Design Axes (the core module) #

Axis 1 — The Key Scheme (the structural cleave) #

hash:       uniform spread, order destroyed — range queries become fanouts
            (Kafka partitioner, Dynamo ring, Redis slots)
range:      order preserved, splittable/mergeable ADAPTIVELY —
            and hot-range prone (Bigtable tablets, HBase regions, TiKV)
time:       range's special case where the key is MONOTONIC —
            which is WHY the newest partition is always hot (every
            writer holds the same key prefix), and WHY retention gets
            cheap (GC by dropping whole partitions — garbage_collection's
            decree proof at its most efficient)
directory:  explicit map (tenant → shard) — arbitrary assignment,
            movable one entry at a time; the price is that the map is
            now a component with its own availability, freshness
            (routing.md axis 3), and consistency story

The hash-vs-range exam question, honestly stated:

do you need the order, and can you afford the fanout?

Interrogation:

Which queries need order or ranges? (they vote range/time)
Which need uniform write spread? (they vote hash)
Who serves the directory, and what happens when it's stale or down?
Can the scheme change later? (Iceberg partition evolution says yes,
  with metadata; most systems say no, with a migration)

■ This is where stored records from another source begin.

(** * Training profiles and the deterministic stub model

    A shallow embedding of the instruction assembler
    ([agents/training/master_training.py], [agents/training/skill_domains.py])
    and of the response engine ([agents/models/stub_model.py]), followed by
    the properties the specification states about them.

    Python values are modelled as follows.
    - [str] is [string], the UTF-8 encoding of the text, one [ascii] for
      each byte.  Every text literal of the three modules is ASCII.  [split]
      separates on every character Python counts as white space, the ones
      beyond ASCII included.  [lower] maps the ASCII letters and leaves the
      bytes of every other character as they are.  [str.lower] maps
      letters beyond ASCII as well, to characters beyond ASCII except for
      the Kelvin sign (to [k]) and the dotted capital I (to [i] and a
      combining dot): it changes no white space, and it bears on the
      occurrences of an ASCII substring only through a [k] the substring
      has or an [i] it ends in, which no signature of the stub model has.
    - [dict] is [gmap] where only lookups are made, and an association list
      where the insertion order is observed ([", ".join(profiles.keys())]).
    - [set[str]] is a [gset string] of members together with the slot each
      member has in the hash table of the object: iterating a set goes
      through its table, so the order is the object's own and not a
      function of the members.
    - objects that are mutated or built in place (the [instructions_parts]
      list, the [legendary_principles] list of a training system, agents)
      live in a store and are referred to by location.
    - a raised exception is the [Raise] case of [result]. *)

From stdpp Require Import gmap strings list fin_maps sorting.
From Stdlib Require Import Ascii.
From Stdlib Require QArith.QArith_base.


(** ** Python strings *)

Module Py.

(** The double quote character, for the literals that contain one. *)
Definition dq : string := String "034"%char EmptyString.

Definition isupper (c : ascii) : bool :=
  let n := nat_of_ascii c in (65 <=? n) && (n <=? 90).

Definition lower_char (c : ascii) : ascii :=
  if isupper c then ascii_of_nat (nat_of_ascii c + 32) else c.

(** [s.lower()] *)
Fixpoint lower (s : string) : string :=
  match s with
  | EmptyString => EmptyString
  | String c t => String (lower_char c) (lower t)
  end.

(** The characters [str.split()] separates on are those [str.isspace]
    accepts.  The ASCII ones take one byte: tab, line feed, vertical tab,
    form feed, carriage return, the four separators 0x1c-0x1f and the
    space. *)
Definition isspace (c : ascii) : bool :=
  let n := nat_of_ascii c in
  ((9 <=? n) && (n <=? 13)) || ((28 <=? n) && (n <=? 32)).

(** The byte [c] has the value [n]. *)
Definition byte (n : nat) (c : ascii) : bool := nat_of_ascii c =? n.

(** The byte [c] has a value from [lo] to [hi]. *)
Definition between (lo hi : nat) (c : ascii) : bool :=
  (lo <=? nat_of_ascii c) && (nat_of_ascii c <=? hi).

(** White space of two bytes: U+0085 (next line) is C2 85 and U+00A0
    (no-break space) is C2 A0. *)
Definition isspace2 (a b : ascii) : bool :=
  byte 194 a && (byte 133 b || byte 160 b).

(** White space of three bytes: U+1680 is E1 9A 80; U+2000 to U+200A are
    E2 80 80 to E2 80 8A; U+2028, U+2029 and U+202F are E2 80 A8, E2 80 A9
    and E2 80 AF; U+205F is E2 81 9F; U+3000 is E3 80 80. *)
Definition isspace3 (a b c : ascii) : bool :=
  (byte 225 a && byte 154 b && byte 128 c)
  || (byte 226 a && byte 128 b
      && (between 128 138 c || byte 168 c || byte 169 c || byte 175 c))
  || (byte 226 a && byte 129 b && byte 159 c)
  || (byte 227 a && byte 128 b && byte 128 c).

(** The number of bytes of the white-space character [s] begins with, and
    0 when it begins with none. *)
Definition space_width (s : string) : nat :=
  match s with
  | EmptyString => 0
  | String a t =>
      if isspace a then 1
      else
        match t with
        | EmptyString => 0
        | String b t' =>
            if isspace2 a b then 2
            else
              match t' with
              | EmptyString => 0
              | String c _ => if isspace3 a b c then 3 else 0
              end
        end
  end.

(** [split_from skip word s]: the words of [s], the first one continuing
    the characters already read into [word]; [skip] bytes of the white-space
    character just met remain to be passed over. *)
Fixpoint split_from (skip : nat) (word s : string) : list string :=
  match s with
  | EmptyString => if String.eqb word "" then [] else [word]
  | String c t =>
      match skip with
      | S k => split_from k word t
      | O =>
          match space_width s with
          | S k =>
              if String.eqb word "" then split_from k "" t
              else word :: split_from k "" t
          | O => split_from 0 (word +:+ String c "") t
          end
      end
  end.

(** [s.split()] *)
Definition split (s : string) : list string := split_from 0 "" s.

(** [s.startswith(p)] *)
Fixpoint startswith (p s : string) : bool :=
  match p, s with
  | EmptyString, _ => true
  | String _ _, EmptyString => false
  | String a p', String b s' => Ascii.eqb a b && startswith p' s'
  end.

(** [sub in s] *)
Fixpoint contains (sub s : string) : bool :=
  startswith sub s ||
  match s with
  | EmptyString => false
  | String _ t => contains sub t
  end.

(** [c in s] for a single character [c]. *)
Fixpoint has_char (c : ascii) (s : string) : bool :=
  match s with
  | EmptyString => false
  | String x t => Ascii.eqb x c || has_char c t
  end.

(** [d.get(key)] on a [dict] kept in insertion order. *)
Fixpoint dict_get {A} (key : string) (d : list (string * A)) : option A :=
  match d with
  | [] => None
  | (k, v) :: rest => if String.eqb key k then Some v else dict_get key rest
  end.

(** [sep.join(parts)] *)
Fixpoint join (sep : string) (parts : list string) : string :=
  match parts with
  | [] => ""
  | [x] => x
  | x :: rest => x +:+ sep +:+ join sep rest
  end.

(** Truth value of a [str]. *)
Definition bool_of_str (s : string) : bool := negb (String.eqb s "").

(** Truth value of an [Optional[...]] whose objects are all true. *)
Definition bool_of_obj {A} (o : option A) : bool :=
  match o with Some _ => true | None => false end.

(** Truth value of an [Optional[str]]. *)
Definition bool_of_optstr (o : option string) : bool :=
  match o with Some s => bool_of_str s | None => false end.

(** [len(s)], the number of characters of an ASCII text; a character
    beyond ASCII counts for each of its bytes. *)
Definition len (s : string) : nat := String.length s.

(** Iterating a [set] of strings.  The members sit in a hash table and the
    iteration goes through the table by index: [slot d] is the index of
    member [d], which the hash of [d] (randomised for each process) and the
    collisions met while the object was built decide.  The order is thus
    fixed for an object that is not modified, and two sets with the same
    members need not share it.  (Where a slot function gives two members
    one index the sort decides between them.) *)
Definition by_slot (slot : string → nat) (a b : string) : Prop :=
  slot a ≤ slot b.

#[global] Instance by_slot_dec slot a b : Decision (by_slot slot a b) :=
  decide (slot a ≤ slot b).

Definition iter_set (slot : string → nat) (members : gset string)
  : list string :=
  merge_sort (by_slot slot) (elements members).

(** [s.replace("", new)]: [new] before every character and at the end. *)
Fixpoint replace_empty (new s : string) : string :=
  match s with
  | EmptyString => new
  | String c t => new +:+ String c (replace_empty new t)
  end.

(** The scan of [s.replace(old, new)] for an [old] that is not empty:
    [skip] characters of the occurrence just replaced remain to be passed
    over. *)
Fixpoint replace_from (skip : nat) (old new s : string) : string :=
  match s with
  | EmptyString => EmptyString
  | String c t =>
      match skip with
      | S k => replace_from k old new t
      | O =>
          if startswith old s
          then new +:+ replace_from (String.length old - 1) old new t
          else String c (replace_from 0 old new t)
      end
  end.

(** [s.replace(old, new)] *)
Definition replace (old new s : string) : string :=
  if String.eqb old "" then replace_empty new s else replace_from 0 old new s.

End Py.

(** ** Exceptions and the store-passing monad *)

Definition loc := nat.

Inductive exn : Type :=
| KeyError (key : string)
| ValueError (msg : string)
| AttributeError (attribute : string)
| NoObject (l : loc).

Inductive result (A : Type) : Type :=
| Ok (a : A)
| Raise (e : exn).
Arguments Ok {A} a.
Arguments Raise {A} e.

(** Computations over a store of type [S] that return or raise. *)
Definition M (S A : Type) : Type := S → result (A * S).

Definition ret {S A} (a : A) : M S A := λ σ, Ok (a, σ).

Definition bind {S A B} (c : M S A) (k : A → M S B) : M S B :=
  λ σ, match c σ with
       | Ok (a, σ') => k a σ'
       | Raise e => Raise e
       end.

Definition raise {S A} (e : exn) : M S A := λ _, Raise e.

Definition lift {S A} (r : result A) : M S A :=
  λ σ, match r with Ok a => Ok (a, σ) | Raise e => Raise e end.

Notation "'let*' x := c 'in' k" := (bind c (λ x, k))
  (at level 10, x name, c at level 100, k at level 200).
Notation "c ;; k" := (bind c (λ _, k))
  (at level 100, k at level 200, right associativity).

(** [for x in xs: body x] *)
Fixpoint for_each {S A} (xs : list A) (body : A → M S unit) : M S unit :=
  match xs with
  | [] => ret tt
  | x :: rest => body x ;; for_each rest body
  end.

(** [d[key]] on a [dict] with [str] keys. *)
Definition getitem {A} (d : gmap string A) (key : string) : result A :=
  match d !! key with
  | Some v => Ok v
  | None => Raise (KeyError key)
  end.

(** ** [agents/training/skill_domains.py] *)

Module SkillDomains.
Import Py.

(** [SkillDomain] is an abstract base class: four data fields and the two
    methods every subclass overrides, each returning a constant. *)
Record SkillDomain : Type := {
  name : string;
  description : string;
  core_principles : list string;
  techniques : list string;
  get_instructions : string;
  get_prompts : list string
}.

(** [ProblemSolving]: Advanced problem-solving and reasoning skills. *)
Definition ProblemSolving : SkillDomain :=
  {| name := "Legendary Problem Solving";
     description := "Master-level analytical thinking and problem decomposition";
     core_principles :=
       [ "Break complex problems into manageable components";
         "Apply first principles thinking to understand root causes";
         "Consider multiple perspectives and alternative solutions";
         "Use systems thinking to understand interconnections";
         "Validate assumptions before proceeding";
         "Apply both inductive and deductive reasoning";
         "Consider long-term consequences of decisions" ];
     techniques :=
       [ "Root cause analysis";
         "SCAMPER methodology";
         "5 Whys technique";
         "Mind mapping";
         "SWOT analysis";
         "Decision trees";
         "Scenario planning";
         "Design thinking process" ];
     get_instructions := "
You possess legendary problem-solving abilities. When faced with any challenge:

1. **Analyze Thoroughly**: Break down complex problems into fundamental components
2. **Question Assumptions**: Challenge what seems obvious and validate premises
3. **Multiple Perspectives**: Consider the problem from various stakeholder viewpoints
4. **Systems Thinking**: Understand how different elements interact and influence each other
5. **Creative Solutions**: Generate multiple alternative approaches before settling on one
6. **Evidence-Based**: Base conclusions on solid evidence and logical reasoning
7. **Long-term Vision**: Consider both immediate and future implications

Apply techniques like root cause analysis, first principles thinking, and scenario planning.
Always explain your reasoning process clearly and be prepared to adapt when new information emerges.
";
     get_prompts :=
       [ "Analyze this complex issue by breaking it down into its fundamental components";
         "What assumptions are we making here, and how can we validate them?";
         "Let's explore this from multiple perspectives - what would each stakeholder think?";
         "What are the potential long-term consequences of each solution path?" ] |}.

Axis 2 — What Invariant Is Local to the Slice (the load-bearing axis) #

A partition is precisely a SCOPE OF CHEAP INVARIANTS:

order        within a Kafka partition (log.md axis 3: per-partition scope)
transactions within a Spanner group, before 2PC engages
uniqueness   within a range
aggregation  within a segment

The design move is aligning the partition key with the invariant’s scope. The failure is the cross-slice operation — where every hard problem in the catalog re-enters at once:

cross-shard transaction   → quorum.md's transaction-commit row
                            (2PC-over-groups; the Unknown state returns)
scatter/gather            → silent omission* (index_structures.md): a missed shard
                            is an answer that lies, invisibly
fanout cost               → capacity.md: the query's unit economics
                            multiply by shard count
cross-slice ordering      → doesn't exist; buy it back with sequencing
                            or don't assume it

Interrogation:

List the invariants the application needs. Which are local under THIS key?
Every cross-slice operation: enumerated, priced, and does anyone believe
  a partial scatter/gather result is complete?
The one-sentence design test: does the expensive invariant land INSIDE
  a slice?

Axis 3 — Placement and Ownership #

a partition is a UNIT; a shard is a partition PLACED and OWNED:
  placement  → scheduler.md (bin-pack/spread objectives; failure-domain
               spread is quorum/replication's placement bet)
  ownership  → lease_fencing.md (generation-fenced, or split-brain)
  replica-partition = partition × replication.md axis 4 — a partition
               with a replica set, leader, and ISR is three blocks
               composed, not a new type
  cell       = this axis at boundary.md's blast-radius extreme:
               a shard whose isolation concern is failure, dialed to
               "shares nothing, not even the control plane"

Interrogation:

Who owns each slice, fenced how? (the zombie-owner question, always)
Are a slice's replicas spread across the failure domains that matter?
For cells: what is still shared, and does it break the blast-radius claim?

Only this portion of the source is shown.